Slices of the economic pie are more lopsided than ever before. According to data released in September, the richest 10 percent of American households earn just over half of all U.S. income. That’s the highest fraction since the federal government started keeping these sorts of records 100 years ago. And the U.S. isn’t the only place where the gap between rich and poor is growing. Over the last forty years, the richest 10 percent gained ground in Canada, Germany, and Japan.
So what explains this increase in income inequality across rich countries? Economists most often point to technological changes that have made the most talented workers ever more productive. As an example, consider that the only way to listen to professional musicians at the turn of the twentieth century was to go to a live performance. Not coincidentally, thousands of musicians made a living performing in front of audiences. The most talented performers played in the largest venues and so made more money than their less talented peers, but the difference would have been relatively modest.
Today, most of us listen to recorded music. And because an iTunes download costs the same whether it’s recorded by the top artist in a genre or by someone less talented, the most talented performers now capture a much larger share of our entertainment dollars. There are still thousands of musicians scratching out a living, but technology has increased the gap between the most talented and the slightly less talented.
Something similar has happened in most industries.
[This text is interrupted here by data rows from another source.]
(* ===== verification/Guards.v ===== *)
(** * The atomic guards

    The level, buffer queue and wait queue guards are [std::atomic_uchar]
    variables constructed with 1.  [lsm_tree.hpp] takes them in two ways, a
    blocking loop [while (!guard.compare_exchange_weak(my_zero, 1));] whose
    expected value lives outside the loop, and a single attempt with a fresh
    expected value, and releases them with [store(1)].  A weak
    compare-and-exchange may fail spuriously; either kind of failure writes
    the value it read back into the expected variable.  The consumer guard of
    a table's wait queue is the first byte of its [SSTableInfo], over which
    start-up copies the name of the directory (lines 608 and 610). *)

From S2P Require Import Prelude.

(** The initial value [std::atomic_uchar atomic_guard{1}]. *)
Definition guard_init : Z := 1.

(** The outcome of one [compare_exchange_weak]: whether it succeeded, the value
    of the atomic and of the expected variable. *)
Definition compare_exchange_weak (spurious : bool) (guard expected desired : Z)
    : bool * Z * Z :=
  if negb spurious && (guard =? expected) then (true, desired, expected)
  else (false, guard, guard).

Definition release (guard : Z) : Z := 1.

(** The single attempt: [unsigned char my_zero = 0; if (compare_exchange...)]. *)
Definition try_acquire (spurious : bool) (guard : Z) : bool * Z :=
  let '(ok, g, _) := compare_exchange_weak spurious guard 0 1 in (ok, g).

(** The blocking loop, with the environment's choice of spurious failures. *)
Fixpoint acquire (attempts : list bool) (guard my_zero : Z) : exec (Z * Z) :=
  match attempts with
  | [] => Spin
  | spurious :: rest =>
      let '(ok, g, e) := compare_exchange_weak spurious guard my_zero 1 in
      if ok : bool then Ret (g, e) else acquire rest g e
  end.

(** ** Threads that share a guard *)

Inductive thread : Set :=
  | Outside
  | Waiting (my_zero : Z)
  | Critical.

#[global] Instance thread_eq_dec : EqDecision thread.
Proof. solve_decision. Defined.

Record guard_state : Set := MkGuardState { gs_guard : Z; gs_threads : list thread }.

(** [memcpy(sstable_info, "/sstable", 8)] stores a ['/'] into the guard. *)
Definition slash : Z := 47.

(** One atomic step of one thread on a guard; [consumer] tells whether it is
    the consumer guard of a table's wait queue.  A blocking loop starts with
    whatever the last attempt of the thread left in [my_zero]. *)
Inductive guard_step (consumer : bool) : guard_state → guard_state → Prop :=
  | step_arrive g ts i my_zero :
      ts !! i = Some Outside →
      guard_step consumer (MkGuardState g ts) (MkGuardState g (<[i := Waiting my_zero]> ts))
  | step_cas_ok g ts i e g' e' spurious :
      ts !! i = Some (Waiting e) →
      compare_exchange_weak spurious g e 1 = (true, g', e') →
      guard_step consumer (MkGuardState g ts) (MkGuardState g' (<[i := Critical]> ts))
  | step_cas_fail g ts i e g' e' spurious :
      ts !! i = Some (Waiting e) →
      compare_exchange_weak spurious g e 1 = (false, g', e') →
      guard_step consumer (MkGuardState g ts) (MkGuardState g' (<[i := Waiting e']> ts))
  | step_try g ts i g' spurious :
      ts !! i = Some Outside → try_acquire spurious g = (true, g') →
      guard_step consumer (MkGuardState g ts) (MkGuardState g' (<[i := Critical]> ts))
  | step_release g ts i :
      ts !! i = Some Critical →
      guard_step consumer (MkGuardState g ts) (MkGuardState (release g) (<[i := Outside]> ts))
  | step_path g ts :
      consumer = true → guard_step consumer (MkGuardState g ts) (MkGuardState slash ts).

Definition start (n : nat) : guard_state :=
  MkGuardState guard_init (replicate n Outside).

(** The values a guard can have. *)
Definition guard_values (consumer : bool) : list Z := if consumer then [1; slash] else [1].

Lemma guard_values_one consumer : 1 ∈ guard_values consumer.
Proof. destruct consumer; left. Qed.

Lemma guard_values_cases consumer g :
  g ∈ guard_values consumer → g = 1 ∨ consumer = true ∧ g = slash.
Proof.
  destruct consumer; cbn; rewrite !elem_of_cons, elem_of_nil; naive_solver.
Qed.

Lemma cas_values consumer spurious g e ok g' e' :
  g ∈ guard_values consumer → compare_exchange_weak spurious g e 1 = (ok, g', e') →
  g' ∈ guard_values consumer.
Proof.
  unfold compare_exchange_weak. intros Hg E. destruct (_ && _); [|congruence].
  injection E as _ <- _. apply guard_values_one.
Qed.

Lemma guard_step_values consumer s s' :
  guard_step consumer s s' → gs_guard s ∈ guard_values consumer →
  gs_guard s' ∈ guard_values consumer.
Proof.
  destruct 1 as [|g ts i e g' e' sp Hi E|g ts i e g' e' sp Hi E|g ts i g' sp Hi E| |g ts ->];
    cbn [gs_guard]; intros Hg; eauto using cas_values, guard_values_one.
  - unfold try_acquire in E. destruct (compare_exchange_weak sp g 0 1) as [[ok g1] e1] eqn:E1.
    injection E as _ <-. eauto using cas_values.
  - right. left.
Qed.

Lemma guard_value consumer n s :
  rtc (guard_step consumer) (start n) s → gs_guard s ∈ guard_values consumer.
Proof.
  intros Hrun. remember (start n) as s0 eqn:E.
  assert (H0 : gs_guard s0 ∈ guard_values consumer) by (subst; apply guard_values_one). clear E.
  induction Hrun; eauto using guard_step_values.
Qed.

(** C24: No guard is ever taken: in every reachable state its value is 1 or, on
    a consumer guard over which start-up has copied the directory name, 47;
    never 0.  So a single attempt, which expects 0, always fails and leaves the
    guard as it is, and the blocking loop, whatever it expects first and
    whether or not other threads are inside, enters with the first attempt
    after its first one that does not fail spuriously, and leaves 1. *)
Theorem guard_always_open consumer n s :
  rtc (guard_step consumer) (start n) s →
  (gs_guard s = 1 ∨ consumer = true ∧ gs_guard s = slash) ∧
  (∀ spurious, try_acquire spurious (gs_guard s) = (false, gs_guard s)) ∧
  (∀ my_zero k first attempts,
     acquire (first :: replicate k true ++ false :: attempts) (gs_guard s) my_zero =
     Ret (1, gs_guard s)).
Proof.
  intros Hv%guard_value%guard_values_cases. split; [done|]. split.
  - by destruct Hv as [->|[_ ->]]; intros [].
  - intros my_zero k first attempts. set (g := gs_guard s).
    assert (Hn : acquire (replicate k true ++ false :: attempts) g g = Ret (1, g)).
    { induction k as [|k IH]; [|done]. cbn. unfold compare_exchange_weak. by rewrite Z.eqb_refl. }
    cbn. unfold compare_exchange_weak. destruct first; [done|]. cbn.
    destruct (Z.eqb_spec g my_zero) as [<-|_]; done.
Qed.

(** A thread waits while start-up overwrites the guard; it enters all the
    same. *)
Lemma guard_always_open_witness :
  acquire [false; true; false] 47 0 = Ret (1, 47) ∧ try_acquire false 47 = (false, 47) ∧
  acquire [false; true; false] 1 0 = Ret (1, 1).
Proof.
  assert (Hrun : rtc (guard_step true) (start 2) (MkGuardState 47 [Waiting 0; Outside])).
  { eapply rtc_l; [by apply (step_arrive true 1 [Outside; Outside] 0 0)|].
    by apply rtc_once, step_path. }
  destruct (guard_always_open true 2 _ Hrun) as (_ & Ht & Ha).
  destruct (guard_always_open false 2 (start 2)) as (_ & _ & H1); [apply rtc_refl|].
  split_and!; [exact (Ha 0 1%nat false [])|exact (Ht false)|exact (H1 0 1%nat false [])].
Defined.

(** Thread [i] enters while the others keep their place. *)
Lemma thread_enters consumer g ts i :
  g = 1 → ts !! i = Some Outside →
  rtc (guard_step consumer) (MkGuardState g ts) (MkGuardState 1 (<[i := Critical]> ts)).
Proof.
  intros -> Hi. pose proof (lookup_lt_Some _ _ _ Hi) as Hlt.
  eapply rtc_l; [by apply (step_arrive _ 1 ts i 0)|].
  eapply rtc_l; [eapply (step_cas_fail _ 1 _ i 0 1 1 false); [|done]|].
  { by apply list_lookup_insert_eq. }
  rewrite list_insert_insert_eq.
  eapply rtc_l; [eapply (step_cas_ok _ 1 _ i 1 1 1 false); [|done]|].
  { by apply list_lookup_insert_eq. }
  rewrite list_insert_insert_eq. apply rtc_refl.
Qed.

(** The guards exclude nobody: from the initial state any number of threads
    can all be inside the critical section at once. *)
Theorem no_mutual_exclusion consumer n :
  rtc (guard_step consumer) (start n) (MkGuardState 1 (replicate n Critical)).
Proof.
  assert (H : ∀ k, (k ≤ n)%nat → rtc (guard_step consumer) (start n)
    (MkGuardState 1 (replicate k Critical ++ replicate (n - k) Outside))).
  { induction k as [|k IH]; intros Hk; [rewrite Nat.sub_0_r; apply rtc_refl|].
    etrans; [apply IH; lia|].
    assert (E : replicate (S k) Critical ++ replicate (n - S k) Outside =
      <[k := Critical]> (replicate k Critical ++ Outside :: replicate (n - S k) Outside)).
    { rewrite insert_app_r_alt by (by rewrite length_replicate).
      rewrite length_replicate, Nat.sub_diag. cbn [insert list_insert].
      rewrite replicate_S_end, <- app_assoc. done. }
    rewrite E. replace (n - k)%nat with (S (n - S k)) by lia.
    apply thread_enters; [done|].
    rewrite lookup_app_r by (by rewrite length_replicate).
    by rewrite length_replicate, Nat.sub_diag. }
  specialize (H n ltac:(done)). rewrite Nat.sub_diag, app_nil_r in H. exact H.
Qed.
In 1970 it would have been hard to imagine one person overseeing a firm employing hundreds of thousands of workers spread across several continents. But advances in communications now make that possible. Of course the biggest firms have always wanted to hire the brightest managers, and so the most talented individuals have always made more than their slightly less talented peers.
What’s different today is that the biggest firms are much bigger. Because today’s huge multinational corporations have deeper pockets than their smaller regional predecessors, today’s most talented managers command salaries many times higher than equally talented managers in 1970. As in the music business, there are probably just as many managers today as there were forty years ago, but changes in technology have led to a larger gap between the richest and the rest.
Whether you see all of this as a problem likely depends on your politics. But to understand what, if anything, can be done to reduce income inequality, it helps to look back to the 1940s, ’50s, and ’60s, when income inequality actually decreased. Of course there were also technological improvements in that era, but the supply of highly skilled workers increased more rapidly than the demand for their services, keeping their incomes—and income inequality—in check. This increase in supply was due to a combination of an increase in the percentage of Americans finishing college and women entering the workforce in larger numbers. Unfortunately, both of those trends have leveled off since about 1980.
While in recent decades we’ve succeeded in increasing the percentage of Americans who enroll in college, it turns out to be much harder to increase the percentage who actually finish. Why? Rising costs and a lack of adequate preparation both play a role. These are both hard problems to solve. And now that the number of women in the workforce roughly equals the number of men, it’s hard to imagine women entering the workforce in still larger numbers.
If there’s one area where there’s still low-hanging fruit, as it were, it’s immigration. Immigrants create about half of all successful startups, but we make it hard for highly skilled immigrants to live and work in the U.S., even those who developed their skills at American colleges and universities. Increasing the cap on the number of visas issued to highly skilled immigrants each year—or, as Bill Gates has suggested, removing the cap entirely—would increase the supply of top talent, reducing income inequality.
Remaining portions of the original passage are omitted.